Conversely, where are you just dying? Where are the areas in your life you refused, up to this point, to take a good hard look at—your addictions, your habits, your foul relationships, your speech? What are those things for you? If we’re to just take this moment and be mindful of our spiritual lives to ask God for a greater awareness, then we can run a kind of spiritual diagnostic. At the end, say, “Okay, Lord, I’m ready. Let’s get a little bit healthy.”

Cellular Spirituality, PART ONE: THE CELL OF YOUR SOUL


One of the most important things you will ever learn about me is I like to talk about my kids. I love to tell stories about the dumb things I do. I think when I tell you about the dumb things I do, it makes you feel better about the dumb things you do.

We’re trying to teach my son how to potty train. He’s 2 ½, and when you go through this as a parent, people give you all kinds of advice about how to potty train your kids, about how their kids were potty trained and walking and talking and writing a thesis at age one. You get all this advice, but people don’t entirely prepare you for the emotional consequences of what happens in the mind of your son while he’s trying to learn how to potty train.

For Jacob, he doesn’t understand why, when we go to certain places, he’s not allowed to participate in the preschool activities because he’s not potty trained. He’s old enough, but if you haven’t yet reached that level of maturity in your body, you don’t get those opportunities.

The idea of maturity is an idea I’d like us to talk about. Of course, I’m not talking about our kind of maturity in terms of potty training. I’m talking about our maturity in faith, our Christian maturity. Maturity is not just biological, but maturity is also emotional and physical.

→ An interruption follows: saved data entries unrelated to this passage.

(* ===== verification/SchedOps.v ===== *)
(** * The operations of the scheduler

    Every operation of [Scheduler.v], run in a state that satisfies the invariant, completes and
    keeps it: no process is lost or scheduled twice.  The exceptions found on the way are theorems
    too: a timer tick between the two halves of [yield_sleep_ns] loses the process for ever. *)

From S2P Require Import Prelude Cpu Spinlock Pmm Vmm VmmTree VmmProofs VmmFree VmmSpace.
From S2P Require Import VmmTheorems KVector KHeap KList Process SchedInv Scheduler SchedProofs.

Section operations.
Context {P : Type} `{!SchedulerPolicy P, !PolicyLaws P}.
Implicit Types (s : sched (P := P)) (R L X : list Z) (B D : list (node Z)) (H : gset Z) (p q : Z)
  (d : Process) (E : Prop).

(** Between operations the CPU is dealing with the current process only. *)
Record inv_at s R B L : Prop := {
  iv_inv : sinv s R B L {[cur s]};
  iv_free : is_free (g_processes_lock s);
  iv_cur : cur s = idle s ∨ cur s ∈ L;
  iv_run d : cur s ∈ L → procs s !! cur s = Some d → state d = RUNNING ∨ state d = NEW;
}.
Definition inv s : Prop := ∃ R B L, inv_at s R B L.

Lemma in_known s R B L H q : sinv s R B L H → q = idle s ∨ q ∈ L → q ≠ 0 ∧ ∃ d, procs s !! q = Some d.
Proof.
  intros Hi [->|Hc].
  - destruct (si_idle _ _ _ _ _ Hi) as (? & _ & [d Hd]). eauto.
  - split; [|by apply (pl_dom _ _ _ _ _ (si_placed _ _ _ _ _ Hi))].
    intros ->. by apply (pl_nz _ _ _ _ _ (si_placed _ _ _ _ _ Hi)).
Qed.

Lemma picked_known now s R B L H q s' R' B' D : picked now s R B L H q s' R' B' D →
  q = idle s' ∨ q ∈ L.
Proof.
  intros Hpk. destruct (still_cur _ _ (pk_still _ _ _ _ _ _ _ _ _ _ _ Hpk)) as [_ ->].
  destruct (pk_ready _ _ _ _ _ _ _ _ _ _ _ Hpk) as [(-> & _)|(_ & ? & _)]; [by left|by right].
Qed.

Lemma inv_enter s R B L : inv_at s R B L →
  sinv (with_sc_lock (masked (sc_cpu s), held_from (sc_cpu s)) s) R B L {[cur s]}.
Proof. intros [Hi _ _ _]. by apply sinv_lock. Qed.

(** The end of a critical section that keeps the current process. *)
Lemma wp_leave_vm s R B L E (Q : unit → sched → Prop) : sinv s R B L {[cur s]} →
  cur s = idle s ∨ cur s ∈ L →
  (∀ d, cur s ∈ L → procs s !! cur s = Some d → state d = RUNNING ∨ state d = NEW) →
  (∀ s' c, inv_at s' R B L → cur s' = cur s → procs s' = procs s →
     sc_vm s' = with_vm_cpu c (sc_vm s) → Q () s') → wp p_unlock E Q s.
Proof.
  intros Hi Hc Hr HQ. apply wp_p_unlock. destruct (unlocked_ptrs s) as [Hp Hid].
  assert (cur (with_sc_lock (unlocked s, free_again s) s) = cur s) as Hcur by exact Hp.
  assert (idle (with_sc_lock (unlocked s, free_again s) s) = idle s) as Hidle by exact Hid.
  apply (HQ _ (unlocked s)); [|done..]. split; rewrite ?Hcur, ?Hidle; [|done..]. by apply sinv_lock.
Qed.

Independent of the potty training we are trying to sort out with my son, we’re also trying to teach him about how to respond appropriately to things that happen that he doesn’t like. Carmel has taught him this new phrase; it’s called “freaking out.” She’ll say, “Jacob, are you freaking out right now?” He’ll say, “Yes, mommy, I’m freaking out,” or “Daddy, I freaked out today; I’m sorry.” It’s really great, because we’re trying to teach him that there are appropriate and inappropriate things to freak out about. It’s inappropriate for him to freak out if he spills his milk. “Jacob, we don’t freak out about spilling our milk.” “Sorry, Daddy.” He freaks out if he breaks a toy. “Jacob, we don’t freak out about breaking a toy. Daddy can fix anything.” If, however, he punches his sister, then Daddy freaks out. That’s totally legitimate, because that’s not the kind of behavior we want to approve.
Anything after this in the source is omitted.